Améliorer l’accès aux soins par l’engagement territorial des professionnels

Après avoir examiné en janvier une proposition de loi issue du groupe Renaissance et visant à lutter contre la désertification médicale « par la confiance aux professionnels de santé », il nous faut renouveler l’exercice en en appelant à « l’engagement territorial des professionnels ». Félicitons-nous tout d’abord que le texte soit brillamment passé sous les fourches caudines de l’article 40 de la Constitution, alors qu’il crée de nouvelles charges. (Applaudissements sur les bancs du groupe Écolo-NUPES. – M. Pierre Dharréville applaudit également.)

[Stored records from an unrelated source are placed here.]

(** * devops-autopilot: the generate / clean / validate / persist pipeline

    A shallow embedding of the Go sources

      - [services/terraform_service.go]: sanitizer, filename allocator, save,
        and the service calls that generate and validate;
      - package [utils]: the validator adapter and its diagnostic extraction;
      - [handlers/provision.go] and package [models]: the HTTP handlers;
      - the earlier file of package [handlers], which saves without
        validating.

    Go strings are byte strings and are embedded as [string]; Go [int] values
    as [Z]; a Go [error] as its message; a Go function returning [(T, error)]
    as a pair [T * option error], so that the zero value returned next to an
    error stays visible.  The file system, the generator back ends, the
    terraform binary and the JSON decoder are explicit arguments of the
    functions that use them.  Library functions ([strings.Fields],
    [strings.TrimSpace], [filepath.Join], [os.Stat], ...) are embedded by
    what they compute on byte strings. *)

From Stdlib Require Import ZArith Ascii String DecimalString DecimalZ Lia List Sorted.
From stdpp Require Import gmap strings list.

Open Scope Z_scope.

(** A Go [error] value, observed through [err.Error()]. *)
Definition error := string.

(** [fmt.Sprintf("%d", n)] *)
Definition itoa (n : Z) : string := NilZero.string_of_int (Z.to_int n).

(* ===================================================================== *)
(** ** Package [strings] of the Go library, on byte strings *)
(* ===================================================================== *)

Module Strings.

(** The table [asciiSpace] of package strings. *)
Definition asciiSpace (c : ascii) : bool :=
  match c with
  | "009" | "010" | "011" | "012" | "013" | " " => true
  | _ => false
  end%char.

(** The white space of [unicode.IsSpace] beyond ASCII, by UTF-8 encoding:
    U+0085 and U+00A0 take two bytes, U+1680, U+2000..U+200A, U+2028,
    U+2029, U+202F, U+205F and U+3000 take three. *)
Definition space2 (c d : ascii) : bool :=
  (N_of_ascii c =? 194)%N && ((N_of_ascii d =? 133) || (N_of_ascii d =? 160))%N.

Definition space3 (c d e : ascii) : bool :=
  let '(x, y, z) := (N_of_ascii c, N_of_ascii d, N_of_ascii e) in
  ((x =? 225) && (y =? 154) && (z =? 128)
   || (x =? 226) && (y =? 128)
      && ((128 <=? z) && (z <=? 138) || (z =? 168) || (z =? 169) || (z =? 175))
   || (x =? 226) && (y =? 129) && (z =? 159)
   || (x =? 227) && (y =? 128) && (z =? 128))%N.

(** What the rune-wise functions of the package see of a string: each
    white-space rune with its encoding, and every other byte on its own.
    A white-space encoding starts with an ASCII byte or a UTF-8 lead byte,
    never with a continuation byte, so it is always met at a rune boundary
    of Go's decoder and bytes of other runes can be kept one by one. *)
Inductive rune : Type :=
| Space (enc : string)
| Other (b : ascii).

Fixpoint runes (s : string) : list rune :=
  match s with
  | "" => []
  | String c r =>
      if asciiSpace c then Space (String c "") :: runes r
      else match r with
           | String d r1 =>
               if space2 c d then Space (String c (String d "")) :: runes r1
               else match r1 with
                    | String e r2 =>
                        if space3 c d e
                        then Space (String c (String d (String e ""))) :: runes r2
                        else Other c :: runes r
                    | "" => Other c :: runes r
                    end
           | "" => Other c :: runes r
           end
  end.

Definition rune_bytes (r : rune) : string :=
  match r with Space enc => enc | Other b => String b "" end.

Fixpoint bytes (rs : list rune) : string :=
  match rs with
  | [] => ""
  | r :: rs' => rune_bytes r +:+ bytes rs'
  end.

Definition isSpace (r : rune) : bool :=
  match r with Space _ => true | Other _ => false end.

Fixpoint dropWhile {A} (f : A → bool) (l : list A) : list A :=
  match l with
  | [] => []
  | x :: l' => if f x then dropWhile f l' else l
  end.

(** [strings.TrimSpace]: [TrimRightFunc(TrimLeftFunc(s, IsSpace), IsSpace)]. *)
Definition TrimSpace (s : string) : string :=
  bytes (rev (dropWhile isSpace (rev (dropWhile isSpace (runes s))))).

(** [strings.Fields]: the maximal runs of non-space runes, in order.
    [cur] is the field being read, empty between fields. *)
Fixpoint fields_go (cur : string) (rs : list rune) : list string :=
  match rs with
  | [] => if decide (cur = "") then [] else [cur]
  | Space _ :: rs' =>
      if decide (cur = "") then fields_go "" rs' else cur :: fields_go "" rs'
  | Other b :: rs' => fields_go (cur +:+ String b "") rs'
  end.

Definition Fields (s : string) : list string := fields_go "" (runes s).

(** [strings.Join(elems, sep)] *)
Definition Join (elems : list string) (sep : string) : string :=
  String.concat sep elems.

(** [strings.HasPrefix(s, prefix)] *)
Definition HasPrefix (s prefix : string) : bool := String.prefix prefix s.

(** [strings.Contains(s, substr)] *)
Fixpoint Contains (s substr : string) : bool :=
  String.prefix substr s
  || match s with
     | "" => false
     | String _ r => Contains r substr
     end.

(** [strings.Split(s, sep)] for a separator of one byte: never empty. *)
Fixpoint Split1 (s : string) (sep : ascii) : list string :=
  match s with
  | "" => [""]
  | String c r =>
      if decide (c = sep) then "" :: Split1 r sep
      else match Split1 r sep with
           | x :: xs => String c x :: xs
           | [] => [String c ""]
           end
  end.

(** [strings.ToLower] on a string of ASCII bytes. *)
Definition lower (c : ascii) : ascii :=
  let n := N_of_ascii c in
  if ((65 <=? n) && (n <=? 90))%N then ascii_of_N (n + 32) else c.

Fixpoint ToLower (s : string) : string :=
  match s with
  | "" => ""
  | String c r => String (lower c) (ToLower r)
  end.

End Strings.

(* ===================================================================== *)
(** ** Package [path/filepath] (Unix) *)
(* ===================================================================== *)

Module Filepath.

Definition rooted (path : string) : bool :=
  match path with
  | String "/" _ => true
  | _ => false
  end.

(** One path element met by [Clean], against the elements kept so far
    (innermost first): empty and [.] elements are dropped, [..] removes the
    element before it, or stays when there is nothing to remove and the
    path is not rooted. *)
Definition clean_step (rt : bool) (kept : list string) (elem : string)
  : list string :=
  if decide (elem = "") then kept
  else if decide (elem = ".") then kept
  else if decide (elem = "..") then
    match kept with
    | top :: below =>
        if decide (top = "..") then (if rt then kept else ".." :: kept)
        else below
    | [] => if rt then [] else [".."]
    end
  else elem :: kept.

Definition clean_elems (rt : bool) (elems : list string) : list string :=
  rev (fold_left (clean_step rt) elems []).

(** [filepath.Clean] *)
Definition Clean (path : string) : string :=
  if decide (path = "") then "."
  else
    let rt := rooted path in
    let body := Strings.Join (clean_elems rt (Strings.Split1 path "/")) "/" in
    if rt then "/" +:+ body
    else if decide (body = "") then "." else body.

(** [filepath.Join(a, b)]: the non-empty elements joined by [/], cleaned. *)
Definition Join (a b : string) : string :=
  if decide (a = "") then
    if decide (b = "") then "" else Clean b
  else Clean (a +:+ "/" +:+ b).

End Filepath.

(* ===================================================================== *)
(** ** Package [os]: the file system the service writes to *)
(* ===================================================================== *)

Module Os.

(** Reasons a system call fails, other than the absence of the file. *)
Inductive Fault : Type :=
| EACCES | EIO | ENOTDIR | EISDIR | ENOSPC | EROFS | ENAMETOOLONG | ELOOP.

Inductive Errno : Type :=
| ENOENT
| Failed (f : Fault).

Definition strerror (e : Errno) : string :=
  match e with
  | ENOENT => "no such file or directory"
  | Failed EACCES => "permission denied"
  | Failed EIO => "input/output error"
  | Failed ENOTDIR => "not a directory"
  | Failed EISDIR => "is a directory"
  | Failed ENOSPC => "no space left on device"
  | Failed EROFS => "read-only file system"
  | Failed ENAMETOOLONG => "file name too long"
  | Failed ELOOP => "too many levels of symbolic links"
  end.

(** [*fs.PathError] *)
Record PathError : Type := {
  Op : string;
  Path : string;
  Err : Errno;
}.

Definition Error (e : PathError) : error :=
  Op e +:+ " " +:+ Path e +:+ ": " +:+ strerror (Err e).

(** [os.IsNotExist(err)]; false on a nil error. *)
Definition IsNotExist (err : option PathError) : bool :=
  match err with
  | Some e => match Err e with ENOENT => true | Failed _ => false end
  | None => false
  end.

(** How a call of [os.WriteFile] fails: before the file is created, or
    after [written] bytes of the data. *)
Inductive WriteFault : Type :=
| OpenFails (f : Fault)
| WriteFails (written : nat) (f : Fault).

(** The state of the file system: the entries that exist, with their
    contents, and the faults that calls on a path run into. *)
Record State : Type := {
  files : gmap string string;
  stat_fault : string → option Fault;
  mkdir_fault : string → option Fault;
  write_fault : string → option WriteFault;
}.

Definition with_files (w : State) (fs : gmap string string) : State :=
  {| files := fs;
     stat_fault := stat_fault w;
     mkdir_fault := mkdir_fault w;
     write_fault := write_fault w |}.

(** [os.Stat(name)], of which the callers use the error only. *)
Definition Stat (w : State) (name : string) : option PathError :=
  match stat_fault w name with
  | Some f => Some {| Op := "stat"; Path := name; Err := Failed f |}
  | None =>
      match files w !! name with
      | Some _ => None
      | None => Some {| Op := "stat"; Path := name; Err := ENOENT |}
      end
  end.

(** [os.MkdirAll(path, perm)]; directories are not entries of [files]. *)
Definition MkdirAll (w : State) (path : string) : State * option PathError :=
  match mkdir_fault w path with
  | Some f => (w, Some {| Op := "mkdir"; Path := path; Err := Failed f |})
  | None => (w, None)
  end.

Fixpoint take_bytes (n : nat) (s : string) : string :=
  match n, s with
  | S n', String c r => String c (take_bytes n' r)
  | _, _ => ""
  end.

(** [os.WriteFile(name, data, perm)]: create or truncate, then write. *)
Definition WriteFile (w : State) (name data : string)
  : State * option PathError :=
  match write_fault w name with
  | Some (OpenFails f) =>
      (w, Some {| Op := "open"; Path := name; Err := Failed f |})
  | Some (WriteFails written f) =>
      (with_files w (<[name := take_bytes written data]> (files w)),
       Some {| Op := "write"; Path := name; Err := Failed f |})
  | None => (with_files w (<[name := data]> (files w)), None)
  end.

End Os.

(* ===================================================================== *)
(** ** Package [utils]: the terraform validator *)
(* ===================================================================== *)

Module Utils.

(** [TerraformValidationResult] *)
Record TerraformValidationResult : Type := {
  IsValid : bool;
  Errors : list string;
  Warnings : list string;
  Output : string;
  ExecTime : Z;
}.

(** [TerraformDiagnostic]; [Line] and [Column] are [Range.Start]. *)
Record TerraformDiagnostic : Type := {
  Severity : string;
  Summary : string;
  Detail : string;
  Filename : string;
  Line : Z;
  Column : Z;
}.

(** [TerraformValidateOutput] *)
Record TerraformValidateOutput : Type := {
  Valid : bool;
  ErrorCount : Z;
  Diagnostics : list TerraformDiagnostic;
}.

(** The two generator back ends, [GenerateTerraformCode] (OpenAI) and
    [GenerateTerraformCodeWithCopilot] (GitHub Models): remote calls, kept
    as the functions from resource and specs to text or error they are for
    their callers. *)
Record Generators : Type := {
  GenerateTerraformCode : string → string → string * option error;
  GenerateTerraformCodeWithCopilot : string → string → string * option error;
}.

(** What a validation call finds outside the program: the terraform binary
    and the temporary workspace. *)
Record Env : Type := {
  (** [exec.LookPath(file)], the error only *)
  LookPath : string → option error;
  (** [ioutil.TempDir("", "terraform_validate_*")] *)
  TempDir : string * option error;
  (** [ioutil.WriteFile(path, data, 0644)] in the workspace *)
  WriteTemp : string → string → option error;
  (** [cmd.CombinedOutput()] of [terraform <args>] run in a workspace whose
      [main.tf] holds the given code *)
  CombinedOutput : list string → string → string * option error;
  (** the reading [time.Since(startTime).Milliseconds()] of the call *)
  Milliseconds : Z;
}.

Mais peut-être y a-t-il désormais des sujets dont nous sommes autorisés à débattre, comme l’accès aux soins, et d’autres qui nous sont interdits, comme les retraites, la ligne qui sépare les deux catégories étant tracée par le Gouvernement.

Dans l’hémicycle se tiennent désormais des débats à géométrie variable, signe d’une démocratie parlementaire en souffrance et en sursis : disant cela, j’en suis déjà arrivé au cœur du sujet qui nous réunit, puisque la proposition de loi vise notamment à substituer au concept de territoire de démocratie sanitaire celui de territoire de santé. Ce choix n’est pas anodin. La démocratie sanitaire a sans aucun doute rencontré ces dernières années de nombreux écueils : est-ce suffisant pour la raturer du code de la santé publique ? Puisqu’il s’agit de s’appuyer sur l’engagement des professionnels de santé, notre ambition ne devrait-elle pas plutôt résider dans le fait d’identifier et de surmonter ce qui fait obstacle à cette démocratie sanitaire ?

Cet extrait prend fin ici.